Textual (lower) criticism is trying to remove textual errors from manuscripts. For Scripture, we don't have the originals for any of the books, all we have is manuscripts. Many of these manuscripts have a few differences in the way they were copied. They might come from scribe errors, or notes that scribes may add to help clarify etc. The idea of textual criticism is trying to take these manuscripts and compare them to piece together what was in the original piece (known as an original autograph)

Historical (higher) criticism is establishing the original meaning of the text based on the author, context and historical timeframe.


----------



## SolaSaint (Aug 1, 2013)

Isn't higher criticism also concerned with the transmission of the texts? 

I also heard a radio program from Christian Pinto where he talked about Bruce Metzger being more of a critic against the inspiration of scripture than what I had always believed about him.

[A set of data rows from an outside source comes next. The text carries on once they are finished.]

(* ===== verification/RequestSections.v ===== *)
(** * Section fingerprints of a request

    The part of internal/plugin/writegrant.go that decides which sections of a
    request a plugin changed: the role view of a message, the digest of each
    grantable section, and the comparison that demands a grant for every
    changed one.  SHA-256, the plugin SDK's body fingerprints, deterministic
    protobuf marshalling and the formatting of enums and reflected values are
    code outside this repository: they are the operations of [RequestSDK]. *)

From stdpp Require Import base list strings gmap sets numbers.
From S2P Require Import Prelude ByteStrings Framing RequestIR.

(** ** What the verifier calls *)

Class RequestSDK := {
  sha256 : string → string;
  (** [sdk.RequestBlocksFingerprint]; [None] is its error. *)
  RequestBlocksFingerprint : Message → option string;
  (** [sdk.ToolResultContentFingerprint]. *)
  ToolResultContentFingerprint : list ToolResultContentBlock → option string;
  (** [sdk.MessageWriteSection]: the grant that governs a role. *)
  MessageWriteSection : string → string;
  (** [fmt.Sprint] of the generated enum. *)
  InvocationKind_String : Z → string;
  (** [proto.MarshalOptions{Deterministic: true}.Marshal]. *)
  MarshalOutputFormat : OutputFormat → option string;
  (** [protoreflect.Value.String] on values that are not strings. *)
  FormatValue : pvalue → string
}.

Inductive sectionName :=
| SecTools | SecCacheControl | SecToolResults | SecToolContent | SecToolErrors | SecModel | SecParams.

(** The errors of the verifier, one constructor per message. *)
Inductive requestErr :=
| BodyFingerprint
| ContentFingerprint
| MarshalFailed
| UnknownFields (path : string)
| ToranaMetaChanged
| NamespaceTopologyChanged
| TrailingCarrierEmpty (name : string)
| CoveredContent
| CoveredElement
| SigForged (name : string)
| SigReused (name : string)
| SigAdded (name : string)
| SigConflicting (name : string)
| SigStale (name : string)
| SigDropped (name : string)
| MissingRoleGrant (role grant : string)
| MissingGrant (sec : sectionName).

#[global] Instance sectionName_eq_dec : EqDecision sectionName.
Proof. solve_decision. Defined.
#[global] Instance requestErr_eq_dec : EqDecision requestErr.
Proof. solve_decision. Defined.

(** [for i, x := range l]. *)
Fixpoint rangeFrom {A} (i : N) (l : list A) : list (N * A) :=
  match l with
  | [] => []
  | x :: l' => (i, x) :: rangeFrom (i + 1) l'
  end.
Abbreviation range := (rangeFrom 0).

(** An SDK call whose error is wrapped. *)
Definition orErr {E A} (e : E) (o : option A) : res E A :=
  match o with Some a => Ok a | None => Err e end.

(** ** The role view *)

Definition nul : string := byteStr 0.
Definition roleTextPlaceholder : string := nul +:+ "torana-role-view-text".

Definition roleNestedContent (content : list ToolResultContentBlock) : list ToolResultContentBlock :=
  let visible := existsb (λ c, negb (bool_decide (is_Some (trc_GetCacheBreakpoint c)))) content in
  if negb visible then [] else [mkTRC (TRText roleTextPlaceholder "") ""].

(** The clone of one block with what no role grant governs cleared. *)
Definition roleViewKind (k : RequestBlockKind) : RequestBlockKind :=
  match k with
  | RBText k => RBText (mkText (tx_text k) "" (tx_part_metadata_json k) (tx_unk k))
  | RBThinking k => RBThinking (mkThinking (th_text k) "" (th_part_metadata_json k) (th_unk k))
  | RBToolUse k =>
      RBToolUse (mkToolUse (tu_id k) (tu_name k) (tu_arguments_json k) ""
        (tu_part_metadata_json k) (tu_input_text k) (tu_invocation_kind k) (tu_unk k))
  | RBUnknown k =>
      RBUnknown (mkUnknown (uk_kind k) (uk_payload_json k) (uk_part_metadata_json k) "" (uk_unk k))
  | RBToolResult k =>
      RBToolResult (mkToolResult (tr_tool_call_id k) (tr_tool_name k)
        (roleNestedContent (tr_content k)) (tr_part_metadata_json k) (tr_will_continue k)
        (tr_scheduling k) "" (tr_invocation_kind k) None (tr_unk k))
  | k => k
  end.

Fixpoint roleViewBlocks (bs : list RequestBlock) : list RequestBlock :=
  match bs with
  | [] => []
  | b :: bs' =>
      if GetCacheBreakpoint b is Some _ then roleViewBlocks bs'
      else if GetTrailingSignature b is Some _ then roleViewBlocks bs'
      else mkBlock (roleViewKind (rb_kind b)) (rb_unk b) :: roleViewBlocks bs'
  end.

Definition roleViewMessage (m : Message) : Message :=
  mkMessage (m_role m) (roleViewBlocks (m_blocks m)) "".

Section Fingerprints.
Context {K : RequestSDK}.

(** ** Messages by role *)

Definition messagePreimage (m : Message) (s : string) : hasher :=
  let h := writeField "" 1 (negb (String.eqb (m_role m) "")) (m_role m) in
  writeFramed h [s].

Definition fingerprintMessage (m : Message) : res requestErr string :=
  let body := roleViewMessage m in
  s ←? orErr BodyFingerprint (RequestBlocksFingerprint body);
  Ok (sha256 (messagePreimage m s)).

(** One iteration of the message loop: the role's hasher receives the
    absolute index and the digest. *)
Definition hashMessage (hashers : gmap string hasher) (im : N * Message)
    : res requestErr (gmap string hasher) :=
  let '(i, m) := im in
  let h := default "" (hashers !! m_role m) in
  d ←? fingerprintMessage m;
  Ok (<[m_role m := writeFramed h [lePutUint64 i; d]]> hashers).

Definition hashMessages (ms : list Message) : res requestErr (gmap string hasher) :=
  foldM hashMessage ∅ (range ms).

(** ** Cache breakpoints *)

Definition cacheNested (i bi : N) (h : hasher) (cic : N * ToolResultContentBlock) : hasher :=
  let '(ci, c) := cic in
  match trc_GetCacheBreakpoint c with
  | None => h
  | Some marker =>
      let h := writeFramed h [lePutUint64 i] in
      let h := writeFramed h [lePutUint64 bi] in
      let h := writeFramed h [lePutUint64 ci] in
      writeField h 2 true marker
  end.

Definition cacheBlock (i : N) (h : hasher) (bib : N * RequestBlock) : hasher :=
  let '(bi, b) := bib in
  match GetCacheBreakpoint b with
  | Some cb =>
      let h := writeFramed h [lePutUint64 i] in
      let h := writeFramed h [lePutUint64 bi] in
      writeField h 1 true (cb_marker_json cb)
  | None =>
      match GetToolResult b with
      | Some tr => foldl (cacheNested i bi) h (range (tr_content tr))
      | None => h
      end
  end.

Definition cacheTool (h : hasher) (it : N * ToolDef) : hasher :=
  let '(i, t) := it in
  if String.eqb (td_cache_control_json t) "" then h
  else
    let h := writeFramed h [lePutUint64 i] in
    writeField h 3 true (td_cache_control_json t).

Definition cacheControlPreimage (req : ChatRequest) : hasher :=
  let h := foldl (λ h im, foldl (cacheBlock im.1) h (range (m_blocks im.2))) "" (range (Messages req)) in
  foldl cacheTool h (range (Tools req)).

Definition fingerprintCacheControlSection (req : ChatRequest) : string :=
  sha256 (cacheControlPreimage req).

(** ** Tool-result text *)

Definition resultText (i bi : N) (h : hasher) (cic : N * ToolResultContentBlock) : hasher :=
  let '(ci, item) := cic in
  match trc_GetText item with
  | None => h
  | Some text =>
      let h := writeFramed h [lePutUint64 i] in
      let h := writeFramed h [lePutUint64 bi] in
      let h := writeFramed h [lePutUint64 ci] in
      writeField h 1 true text
  end.

Definition resultBlock (i : N) (h : hasher) (bib : N * RequestBlock) : hasher :=
  let '(bi, b) := bib in
  match GetToolResult b with
  | None => h
  | Some tr => foldl (resultText i bi) h (range (tr_content tr))
  end.

Definition toolResultsPreimage (req : ChatRequest) : hasher :=
  foldl (λ h im, foldl (resultBlock im.1) h (range (m_blocks im.2))) "" (range (Messages req)).

Definition fingerprintToolResultsSection (req : ChatRequest) : string :=
  sha256 (toolResultsPreimage req).

(** ** Tool-result content *)

(** The clone of a content element with a constant for its text. *)
Definition contentPlaceholder (c : ToolResultContentBlock) : ToolResultContentBlock :=
  match trc_kind c with
  | TRText _ u => mkTRC (TRText roleTextPlaceholder u) (trc_unk c)
  | _ => c
  end.

Fixpoint contentView (content : list ToolResultContentBlock) : list ToolResultContentBlock :=
  match content with
  | [] => []
  | item :: content' =>
      if trc_GetCacheBreakpoint item is Some _ then contentView content'
      else contentPlaceholder item :: contentView content'
  end.

Definition contentResult (s : hasher * N) (b : RequestBlock) : res requestErr (hasher * N) :=
  let '(h, occurrence) := s in
  match GetToolResult b with
  | None => Ok (h, occurrence)
  | Some result =>
      digest ←? orErr ContentFingerprint (ToolResultContentFingerprint (contentView (tr_content result)));
      Ok (writeFramed h [lePutUint64 occurrence; digest], (occurrence + 1)%N)
  end.

Definition toolContentPreimage (req : ChatRequest) : res requestErr hasher :=
  '(h, _) ←? foldM (λ s m, foldM contentResult s (m_blocks m)) ("", 0%N) (Messages req);
  Ok h.

Definition fingerprintToolResultContentSection (req : ChatRequest) : res requestErr string :=
  h ←? toolContentPreimage req; Ok (sha256 h).

(** ** Tool-result errors *)

Definition errorResult (h : hasher) (b : RequestBlock) : hasher :=
  match GetToolResult b with
  | None => h
  | Some result =>
      match tr_is_error result with
      | None => writeField h 1 false ""
      | Some e => writeField h 1 true (byteStr (if e then 1 else 0))
      end
  end.

Definition toolErrorsPreimage (req : ChatRequest) : hasher :=
  foldl (λ h m, foldl errorResult h (m_blocks m)) "" (Messages req).

Definition fingerprintToolResultErrorsSection (req : ChatRequest) : string :=
  sha256 (toolErrorsPreimage req).

(** ** Tools, model, parameters *)

Definition hashTool (h : hasher) (t : ToolDef) : hasher :=
  let strict := byteStr (if td_strict t then 1 else 0) in
  let h := writeFramed h [td_name t; td_description t; td_parameters_json t; strict;
                          InvocationKind_String (td_invocation_kind t); td_input_format_json t] in
  let h := writeFramed h [lePutUint64 (N.of_nat (length (td_namespace_path t)))] in
  foldl (λ h segment, writeFramed h [segment]) h (td_namespace_path t).

Definition toolsPreimage (req : ChatRequest) : hasher :=
  let h := writeFramed "" [lePutUint64 (N.of_nat (length (Tools req)))] in
  foldl hashTool h (Tools req).

Definition modelPreimage (req : ChatRequest) : hasher := writeFramed "" [Model req].

(** [uint64(uint32(x))] of an int32. *)
Definition u32 (x : Z) : N := Z.to_N (x mod 4294967296).

Definition writeOptional (h : hasher) (field : N) (v : option N) : hasher :=
  match v with
  | Some n => writeField h field true (lePutUint64 n)
  | None => writeField h field false ""
  end.

Definition paramsPreimage (req : ChatRequest) : res requestErr hasher :=
  let h := writeOptional "" 1 (u32 <$> MaxTokens req) in
  let h := writeOptional h 2 (Temperature req) in
  let h := writeOptional h 3 (TopP req) in
  let h := writeField h 4 true (byteStr (if Stream req then 1 else 0)) in
  let h := writeField h 5 true (ProviderExtensionsJson req) in
  let h := writeField h 6 true (SafetySettingsJson req) in
  let h := h +:+ byteStr 7 in
  let h := foldl (λ h s, writeFramed h [s]) h (StopSequences req) in
  let h := writeFramed h [lePutUint64 (N.of_nat (length (StopSequences req)))] in
  match OutputFormat_ req with
  | Some f =>
      encoded ←? orErr MarshalFailed (MarshalOutputFormat f);
      Ok (writeField h 8 true encoded)
  | None => Ok (writeField h 8 false "")
  end.

(** ** The fingerprint of a request *)

Record requestSections := mkSections {
  rs_messages : gmap string string;
  rs_tools : string;
  rs_model : string;
  rs_params : string;
  rs_cacheControl : string;
  rs_toolResults : string;
  rs_toolContent : string;
  rs_toolErrors : string
}.

Definition fingerprintRequestSections (req : ChatRequest) : res requestErr requestSections :=
  hashers ←? hashMessages (Messages req);
  toolContent ←? fingerprintToolResultContentSection req;
  params ←? paramsPreimage req;
  Ok {| rs_messages := sha256 <$> hashers;
        rs_tools := sha256 (toolsPreimage req);
        rs_model := sha256 (modelPreimage req);
        rs_params := sha256 params;
        rs_cacheControl := fingerprintCacheControlSection req;
        rs_toolResults := fingerprintToolResultsSection req;
        rs_toolContent := toolContent;
        rs_toolErrors := fingerprintToolResultErrorsSection req |}.

(** ** The comparison *)

(** [m[role]]: the zero digest when the role is absent. *)
Definition digestAt (m : gmap string string) (role : string) : string := default zeroDigest (m !! role).

(** The roles one loop marks: present in [a] with another digest in [b]. *)
Definition markedRoles (a b : gmap string string) : list string :=
  (filter (λ rs : string * string, digestAt b rs.1 ≠ rs.2) (map_to_list a)).*1.

(** The sorted union of both loops. *)
Definition changedRoles (acc res : gmap string string) : list string :=
  let roles := markedRoles res acc in
  sort_Strings (roles ++ filter (λ role, role ∉ roles) (markedRoles acc res)).

Fixpoint requireRoleGrants (canWrite : string → bool) (roles : list string) : res requestErr unit :=
  match roles with
  | [] => Ok tt
  | role :: roles' =>
      let grant := MessageWriteSection role in
      if canWrite grant then requireRoleGrants canWrite roles'
      else Err (MissingRoleGrant role grant)
  end.

Definition sectionGrant (s : sectionName) : string :=
  match s with
  | SecTools => "ir.tools.write"
  | SecCacheControl => "ir.cache_control.write"
  | SecToolResults => "ir.tool_results.write"
  | SecToolContent => "ir.tool_result_content.write"
  | SecToolErrors => "ir.tool_result_errors.write"
  | SecModel => "ir.model.write"
  | SecParams => "ir.params.write"
  end.

(** [if acc.x != res.x { if !canWrite(grant) { return ... } }] *)
Definition requireGrant (canWrite : string → bool) (s : sectionName) (a b : string)
    : res requestErr unit :=
  if decide (a = b) then Ok tt
  else if canWrite (sectionGrant s) then Ok tt else Err (MissingGrant s).

Definition verifyGrantedSections (accepted out : ChatRequest) (canWrite : string → bool)
    : res requestErr unit :=
  acc ←? fingerprintRequestSections accepted;
  res ←? fingerprintRequestSections out;
  _ ←? requireRoleGrants canWrite (changedRoles (rs_messages acc) (rs_messages res));
  _ ←? requireGrant canWrite SecTools (rs_tools acc) (rs_tools res);
  _ ←? requireGrant canWrite SecCacheControl (rs_cacheControl acc) (rs_cacheControl res);
  _ ←? requireGrant canWrite SecToolResults (rs_toolResults acc) (rs_toolResults res);
  _ ←? requireGrant canWrite SecToolContent (rs_toolContent acc) (rs_toolContent res);
  _ ←? requireGrant canWrite SecToolErrors (rs_toolErrors acc) (rs_toolErrors res);
  _ ←? requireGrant canWrite SecModel (rs_model acc) (rs_model res);
  requireGrant canWrite SecParams (rs_params acc) (rs_params res).
End Fingerprints.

If so I can kind of see where Erhmann gets his rants from. Is this true about Metzger? They said he did a lot of textual work for the Catholics including work on extrabiblical texts.


----------



## Jerusalem Blade (Aug 1, 2013)

*Higher/Textual criticism*

Brian,

I will try to explain the difference. Please note that I am answering from a minority school within the Reformed community, that of the King James _priority_ school (which is _not_ King James _only_,which sometimes seeks to delegitimize others’ modern Bibles).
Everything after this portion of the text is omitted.